Her Face Value is a 1921 American silent drama film directed by Thomas N. Heffron and written by Percy Heath based upon a story by Earl Derr Biggers. The film stars Wanda Hawley, Lincoln Plumer, Richard Rosson, T. Roy Barnes, Winifred Bryson, Donald MacDonald, and Harvey Clark. The film was released on October 13, 1921, by Paramount Pictures.

==Plot==
As described in a film magazine, chorus girl Peggy Malone marries the press agent of her company Jimmy Parsons and, after it disbands, retires to domestic life. She returns to the stage when her constantly visiting relatives cause a drifting apart of husband and wife.
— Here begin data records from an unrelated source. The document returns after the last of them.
(** A pool without a node selector, a node with an empty host name, or a device whose capacity is
    not a number of type uint64. *)
Definition cluster_fault (cspc : CStorPoolCluster) (ns : string) (w : W) : Prop :=
  (∃ pool, pool ∈ Pools (cspc_Spec cspc) ∧
     (NodeSelector pool = ∅ ∨ GetNodeFromLabelSelector w (NodeSelector pool) = Ret (OK ""))) ∨
  (∃ n bd, rGet w ns n = OK bd ∧ ¬ (0 ≤ bd_Storage bd < 2 ^ 64)%Z).

Lemma GetNodeFromLabelSelector_panics (w : W) sel why : GetNodeFromLabelSelector w sel = Panic why → sel = ∅.
Proof.
  unfold GetNodeFromLabelSelector. destruct (getLabelSelectorString sel) eqn:Hs; [done|]. intros _.
  apply selector_panics_iff. by eexists.
Qed.

Lemma SelectNode_panics ac (w : W) why :
  SelectNode w ac = Panic why → cluster_fault (ac_CSPC ac) (ac_Namespace ac) w.
Proof.
  unfold SelectNode. destruct (GetUsedNodes w ac) as [un|]; [|done].
  destruct (GetUsedBlockDevices w ac) as [ub|]; [|done]. intros Hs. left.
  enough (∀ pools ac0, select_pool w ac0 un ub pools = Panic why →
    ∃ pool, pool ∈ pools ∧ (NodeSelector pool = ∅ ∨ GetNodeFromLabelSelector w (NodeSelector pool) = Ret (OK "")))
    as Hp by by eapply Hp.
  clear Hs. induction pools as [|pool pools IH]; intros ac0; cbn [select_pool]; [done|].
  assert (Htail : ∀ ac1, select_pool w ac1 un ub pools = Panic why →
    ∃ p, p ∈ pool :: pools ∧ (NodeSelector p = ∅ ∨ GetNodeFromLabelSelector w (NodeSelector p) = Ret (OK ""))).
  { intros ac1 (p & Hp & Hc)%IH. exists p. split; [by right|done]. }
  destruct (GetNodeFromLabelSelector w (NodeSelector pool)) as [[host|e]|s] eqn:Hn; cbn; [|apply Htail|].
  - case_bool_decide as Hh; [|repeat case_match; (done || apply Htail)].
    intros _. subst. exists pool. split; [by left|by right].
  - intros _. exists pool. split; [by left|]. left. by eapply GetNodeFromLabelSelector_panics.
Qed.

(** ** Progress of a scale up *)

(** A node that a pool of the specification selects and that can take it: not visited yet, without
    a pool instance, and no pool for that node has a device of a pool instance. *)
Definition provisionable (w : W) (ac : Config) (n : string) : Prop :=
  n ∉ VisitedNodes ac ∧ ¬ node_used w ac n ∧
  (∃ p, p ∈ Pools (cspc_Spec (ac_CSPC ac)) ∧ selects w (NodeSelector p) n) ∧
  ∀ p bd, p ∈ Pools (cspc_Spec (ac_CSPC ac)) → selects w (NodeSelector p) n → bd ∈ pool_bds p → ¬ device_used w ac bd.
(** The cluster and its pool instances are deleted; the pools are destroyed. *)
Definition deleted {Obj} `{HasMeta Obj} (o : Obj) : Obj :=
  with_meta (meta_with_deletion (Some 1%Z) (meta o)) o.
Definition w_deleted : cluster :=
  with_devices ["a1"; "a2"; "b1"; "b2"] [deleted c1]
    [deleted (cspi_of "p1" "c1" "n1" "mirror" [["a1"; "a2"]]);
     deleted (cspi_of "p2" "c1" "n2" "mirror" [["b1"; "b2"]])] [].


Definition p1_deleted : CStorPoolInstance :=
  deleted (cspi_of "p1" "c1" "n1" "mirror" [["a1"; "a2"]]).

Lemma cleanup_witness :
  let w' := final (cleanupCSPIResources [p1_deleted]) w_deleted in
  rtc (cleanup_step [p1_deleted]) w_deleted w' ∧ c_bdcs w' !! (ns0, "bdc-cstor-a1") = None.
Proof.
  split; [|vm_compute; reflexivity].
  destruct (cleanup_writes [p1_deleted] w_deleted) as (r & w' & Hr & Hs & _).
  unfold final. cbv zeta. rewrite Hr. exact Hs.
Defined.

Lemma claim_device_witness :
  let o := device_of "a3" "n1" None in
  let w' := final (Algorithm.ClaimBD ac1 o) w_claimed in
  is_Some (c_bdcs w' !! (ns0, "bdc-cstor-a3")) ∧
  ((w' = w_claimed ∧ value (Algorithm.ClaimBD ac1 o) w_claimed ≠ Ret (OK tt)) ∨
   (tag_allowed ac1 o ∧ ∃ bdc c res, claim_for ac1 o bdc ∧
     rCreate ns0 bdc w_claimed = (c, w') ∧ value (Algorithm.ClaimBD ac1 o) w_claimed = Ret res ∧
     (res = OK tt ↔ claim_created c))).
Proof.
  split; [vm_compute; by eexists|].
  apply (claim_device_writes ac1 (device_of "a3" "n1" None) w_claimed).
  unfold value, final. by destruct (Algorithm.ClaimBD _ _ _).
Defined.

(** One pool is left in the specification. *)
Definition ac_one : Config :=
  {| ac_CSPC := cspc_of "c1" "3.0.0" [pool1]; ac_Namespace := ns0; VisitedNodes := ∅ |}.
(** C33: with a client that refuses to delete an object without a name, as client-go
    does, the scale down of a volume whose removed replica is gone never ends: it
    reports an error and leaves the configuration as it is. *)
Theorem scale_down_never_ends cvc pool rest e w c err p w' :
  (∀ w, ∃ e, rDelete (Obj:=CStorVolumeReplica) openebsNamespace "" w = (Err e, w)) →
  removed_pools_of cvc = pool :: rest →
  rGet (Obj:=CStorVolumeReplica) w openebsNamespace
    (label (annotations cvc) volumeID +:+ "-" +:+ pool) = Err e → IsNotFound e = true →
  scaleDownVolumeReplicas openebsNamespace cvc w = (Ret ((c, err), p), w') →
  err ≠ None ∧ p = cvc ∧
  (w' = w ∨ ∃ cv : CStorVolume, rGet w openebsNamespace (name cvc) = OK cv ∧
     w' = (rUpdate openebsNamespace
             (cv_with_desired (Z.of_nat (length (cvc_Policy_ReplicaPoolInfo cvc)))
                (delete "" (cv_KnownReplicas cv)) cv) w).2).
Proof. apply scale_down_stuck. Qed.
End controller.

(** ** A cluster with volumes *)

(** A volume configuration of 5 GiB and three replicas, with its replicas on the given
    pools, in the given phase. *)
Definition config_on (phase : string) (cap : Z) (desired current : list string) : CStorVolumeConfig :=
  {| cvc_meta := meta_with_annotations {["openebs.io/volumeID" := "pvc-1"]}
       (meta_of "pvc-1" "v-1" [("openebs.io/cstor-pool-cluster", "c1")]);
     cvc_Capacity := cap; cvc_CStorVolumeRef := None; cvc_CStorVolumeSource := "";
     cvc_Provision_Capacity := 5 * 2 ^ 30; cvc_Provision_ReplicaCount := 3;
     cvc_Policy := pol_with_pools desired getDefaultPolicySpec; cvc_Publish_NodeID := "";
     cvc_Status_Phase := phase; cvc_Status_PoolInfo := current;
     cvc_Status_Capacity := 5 * 2 ^ 30; cvc_Status_Conditions := [];
     cvc_VersionDetails := version_at "3.0.0" |}.
Definition volume_on (desired current : list string) : CStorVolumeConfig :=
  config_on "Bound" (5 * 2 ^ 30) desired current.
Definition new_volume : CStorVolumeConfig := config_on "Pending" (5 * 2 ^ 30) [] [].

(** The volume with a desired replication factor and the replicas that it knows. *)
Definition cv_of (drf cap : Z) (known : list string) : CStorVolume :=
  {| cv_meta := meta_of "pvc-1" "cv-1" []; cv_Capacity := cap; cv_TargetIP := "10.0.0.1";
     cv_TargetPort := "3260"; cv_Iqn := "pvc-1"; cv_TargetPortal := "10.0.0.1:3260";
     cv_ReplicationFactor := 3; cv_DesiredReplicationFactor := drf; cv_ConsistencyFactor := 2;
     cv_KnownReplicas := list_to_map ((λ p, (p, p)) <$> known); cv_Status_Capacity := cap;
     cv_Status_KnownReplicas := list_to_map ((λ p, (p, p)) <$> known); cv_State := cv_new_state;
     cv_VersionDetails := version_at "3.0.0" |}.

Definition cvr_of (pool : string) : CStorVolumeReplica :=
  {| cvr_meta := meta_of ("pvc-1-" +:+ pool) ("r-" +:+ pool)
       [("cstorpoolinstance.openebs.io/name", pool); ("openebs.io/persistent-volume", "pvc-1")];
     cvr_TargetIP := "10.0.0.1"; cvr_Capacity := "5"; cvr_ZvolWorkers := "";
     cvr_ReplicaID := pool; cvr_Status := cvr_status_of "Healthy"; cvr_VersionDetails := version_at "3.0.0" |}.

Definition svc_of : Service :=
  {| svc_meta := meta_of "pvc-1" "s-1" []; svc_Selectors := ∅; svc_Ports := cvPorts;
     svc_ClusterIP := "10.0.0.1" |}.

Definition target_of : Deployment :=
  build_deployment (target_deploy_args (cv_of 3 (5 * 2 ^ 30) []) getDefaultPolicySpec).

(** Three pools, the replicas of the volume on some of them, and its other objects. *)
Definition with_volume (cvc : CStorVolumeConfig) (cvs : list CStorVolume) (svcs : list Service)
  (deploys : list Deployment) (replicas : list string) : volume_cluster :=
  {| vc_base :=
       with_store (store deploys)
         (with_devices [] []
            ((λ n, cspi_of n "c1" n "mirror" []) <$> ["p1"; "p2"; "p3"]) (cvr_of <$> replicas));
     vc_cvcs := store [cvc]; vc_cvs := store cvs; vc_svcs := store svcs; vc_pdbs := ∅;
     vc_policies := ∅; vc_pvcs := ∅ |}.

Definition volume_review (c : CStorVolumeConfig) : AdmissionReview :=
  {| ar_kind := "CStorVolumeConfig";
     ar_request := {| req_operation := Update; req_namespace := ns0; req_name := name c;
                      req_object := Err (Errorf "not a CStorPoolCluster" []) |};
     ar_cvc := OK c |}.

(** Removing one of three pools is allowed. *)
Lemma volume_update_witness :
  cvc_change_ok (volume_on ["p1"; "p2"; "p3"] ["p1"; "p2"; "p3"])
    (volume_on ["p3"; "p1"] ["p1"; "p2"; "p3"]).
Proof.
  apply (volume_update_exact (W:=volume_cluster)
    (with_volume (volume_on ["p1"; "p2"; "p3"] ["p1"; "p2"; "p3"]) [] [] [] [])
    (volume_review (volume_on ["p3"; "p1"] ["p1"; "p2"; "p3"]))).
  - reflexivity.
  - vm_compute; reflexivity.
  - apply IsUniqueList_spec. vm_compute; reflexivity.
  - vm_compute; reflexivity.
Defined.

(** ** Runs of the controller *)

Definition default_policy : CStorVolumePolicy :=
  {| policy_meta := meta_empty; policy_Spec := getDefaultPolicySpec |}.

(** No object of the new volume exists yet. *)
Definition w_new : volume_cluster := with_volume new_volume [] [] [] [].

Lemma replicas_distributed_witness :
  let run := distributeCVRs ns0 3 new_volume svc_of (cv_of 3 (5 * 2 ^ 30) []) default_policy in
  ∃ chosen w0 rInfo, length chosen = 3 ∧
    Forall (eligible ns0 w_new new_volume (cv_of 3 (5 * 2 ^ 30) []) default_policy) chosen ∧
    NoDup (name <$> chosen) ∧
    all_placed ns0 (cv_of 3 (5 * 2 ^ 30) []) rInfo chosen w0 (final run w_new).
Proof.
  intros run; pose proof (replicas_distributed ns0 3 new_volume svc_of (cv_of 3 (5 * 2 ^ 30) [])
    default_policy w_new) as Hd.
  assert (value run w_new = Ret (OK tt)) as Hv by (vm_compute; reflexivity).
  subst run. rewrite (run_ok _ _ _ Hv) in Hd. destruct Hd as (chosen & w0 & rInfo & Hlen & Hel & Hnd & _ & _ & Hall).
  exists chosen, w0, rInfo. split_and!; [exact Hlen|exact Hel| |exact Hall].
  eapply Hnd; [vm_compute; reflexivity| |].
  - apply (bool_decide_unpack _). vm_compute. exact I.
  - apply (bool_decide_unpack _). vm_compute. exact I.
Defined.


(** One of three replicas is removed, and the volume knows only two of them: the replica
    is deleted and the configuration is written. *)
Definition shrinking : CStorVolumeConfig := volume_on ["p1"; "p2"] ["p1"; "p2"; "p3"].
Definition w_shrinking : volume_cluster :=
  with_volume shrinking [cv_of 2 (5 * 2 ^ 30) ["p1"; "p2"]] [svc_of] [] ["p1"; "p2"; "p3"].

Lemma scale_down_witness :
  scale_down_run ns0 shrinking w_shrinking None (final (scaleDownVolumeReplicas ns0 shrinking) w_shrinking) ∧
  select ns0 "" (store_of (Obj:=CStorVolumeReplica)
    (final (scaleDownVolumeReplicas ns0 shrinking) w_shrinking)) = [cvr_of "p1"; cvr_of "p2"].
Proof.
  split; [|vm_compute; reflexivity].
  destruct (value (scaleDownVolumeReplicas ns0 shrinking) w_shrinking) as [[[c err] p]|] eqn:Hv;
    [|by vm_compute in Hv].
  assert (err = None) as Herr by (by vm_compute in Hv; injection Hv).
  rewrite <-Herr. pose proof (scale_down_ordered ns0 shrinking w_shrinking) as Hs.
  by rewrite (run_ok _ _ _ Hv) in Hs.
Defined.



(** The configuration asks for 10 GiB and the volume has 5 GiB. *)
Definition enlarged : CStorVolumeConfig :=
  config_on "Bound" (10 * 2 ^ 30) ["p1"; "p2"; "p3"] ["p1"; "p2"; "p3"].
Definition w_enlarged : volume_cluster := with_volume enlarged [cv_of 3 (5 * 2 ^ 30) []] [] [] [].

Lemma resize_witness :
  rtc (resize_step ns0 enlarged (cv_of 3 (5 * 2 ^ 30) [])) w_enlarged
    (final (resizeCVC ns0 enlarged) w_enlarged) ∧
  cv_Capacity <$> (store_of (Obj:=CStorVolume) (final (resizeCVC ns0 enlarged) w_enlarged)
    !! (ns0, "pvc-1")) = Some (10 * 2 ^ 30)%Z.
Proof.
  split; [|vm_compute; reflexivity].
  destruct (resize_ordered ns0 enlarged w_enlarged) as (r & w' & Hr & [[_ [e He]]|(cv & Hcv & Hs)]);
    unfold final; rewrite Hr.
  - by vm_compute in He.
  - assert (OK cv = OK (cv_of 3 (5 * 2 ^ 30) [])) as [= ->]; [|exact Hs].
    rewrite <-Hcv. vm_compute. reflexivity.
Defined.

(** The label of the policy is missing. *)
Definition w_policy : volume_cluster :=
  with_volume shrinking [cv_of 3 (5 * 2 ^ 30) []] [] [with_meta (meta_of "pvc-1-target" "d" []) target_of] [].

Lemma policy_witness :
  policy_run shrinking w_policy (OK tt) (final (syncPolicySpec shrinking) w_policy) ∧
  syncPolicySpec (addPolicySpecHash shrinking) w_policy = (Ret (OK tt), w_policy).
Proof.
  destruct (policy_propagated shrinking w_policy) as (r & w' & Hr & Hp & Hs).
  assert (value (syncPolicySpec shrinking) w_policy = Ret (OK tt)) as Hv by (vm_compute; reflexivity).
  unfold value, final in *. rewrite Hr in *. injection Hv as ->. split; [exact Hp|apply Hs].
Defined.

(** The configuration asks for 10 GiB after the volume was grown to 20 GiB. *)
Definition w_grown_volume : volume_cluster := with_volume enlarged [cv_of 3 (20 * 2 ^ 30) []] [] [] [].

Lemma resize_shrinks_witness :
  let w' := final (resizeCVC ns0 enlarged) w_grown_volume in
  cv_Capacity <$> (store_of (Obj:=CStorVolume) w' !! (ns0, "pvc-1")) = Some (10 * 2 ^ 30)%Z ∧
  ∃ e u w2, rPatchObject (Obj:=CStorVolume) ns0 "pvc-1" MergePatchType "10737418240"
      (Event e (final (markCVCResizeInProgress enlarged) w_grown_volume)) = (u, w2) ∧
    ∀ o, u = OK o → resizeCVC ns0 enlarged w_grown_volume = (Ret (OK tt), w2).
Proof.
  split; [vm_compute; reflexivity|].
  destruct (value (markCVCResizeInProgress enlarged) w_grown_volume) as [[c1|]|] eqn:Hv;
    [|by vm_compute in Hv..].
  apply (resize_shrinks_volume ns0 enlarged (cv_of 3 (20 * 2 ^ 30) []) c1 "10737418240" w_grown_volume).
  - vm_compute. reflexivity.
  - cbn. lia.
  - cbn. lia.
  - by apply run_ok.
  - vm_compute. reflexivity.
Defined.

(** The replica on the removed pool is gone. *)
Definition w_replica_gone : volume_cluster :=
  with_volume shrinking [cv_of 2 (5 * 2 ^ 30) ["p1"; "p2"]] [svc_of] [] ["p1"; "p2"].

Lemma scale_down_stuck_witness : ∃ c err p,
  value (scaleDownVolumeReplicas ns0 shrinking) w_replica_gone = Ret ((c, err), p) ∧
  err ≠ None ∧ p = shrinking.
Proof.
  destruct (value (scaleDownVolumeReplicas ns0 shrinking) w_replica_gone) as [[[c err] p]|] eqn:Hv;
    [|by vm_compute in Hv].
  exists c, err, p. split; [done|].
  destruct (scale_down_never_ends ns0 shrinking "p3" [] (APIError NotFound "pvc-1-p3") w_replica_gone
    c err p (final (scaleDownVolumeReplicas ns0 shrinking) w_replica_gone)) as (He & Hp & _).
  - intros w. by eexists.
  - vm_compute. reflexivity.
  - vm_compute. reflexivity.
  - reflexivity.
  - by apply run_ok.
  - by split.
Defined.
She subsequently joins a motion picture company, wins fame, is injured, and by the end of the film regains her husband and happiness.

==Cast==
- Wanda Hawley as Peggy Malone
- Lincoln Plumer as Pop Malone
- Richard Rosson as Eddie Malone (credited as Dick Rosson)
- T. Roy Barnes as Jimmy Parsons
- Winifred Bryson as Laurette
- Donald MacDonald as Martin Fox
- Harvey Clark as F.B. Sturgeon
- George Periolat as James R. Greenwood
- Eugene Burr as Jack Darian
- Ah Wing as Chinaman
==Critical reception==
The Kansas City Journal stated, "If you like honest-to-goodness comedy, the kind which does not draw on your gray matter to decide intricate social problems after a hard day's work, line up at the box office of the Mainstreet. It's worth it. Nobody is hit in the face with a pie, nor is there a race through an endless succession of doors. Most of the time offered laugh getters have been scrapped and the comedy lines and situations first thought out by the author of the magazine story upon which the picture is built are relied upon to carry it across to the audience—and they do."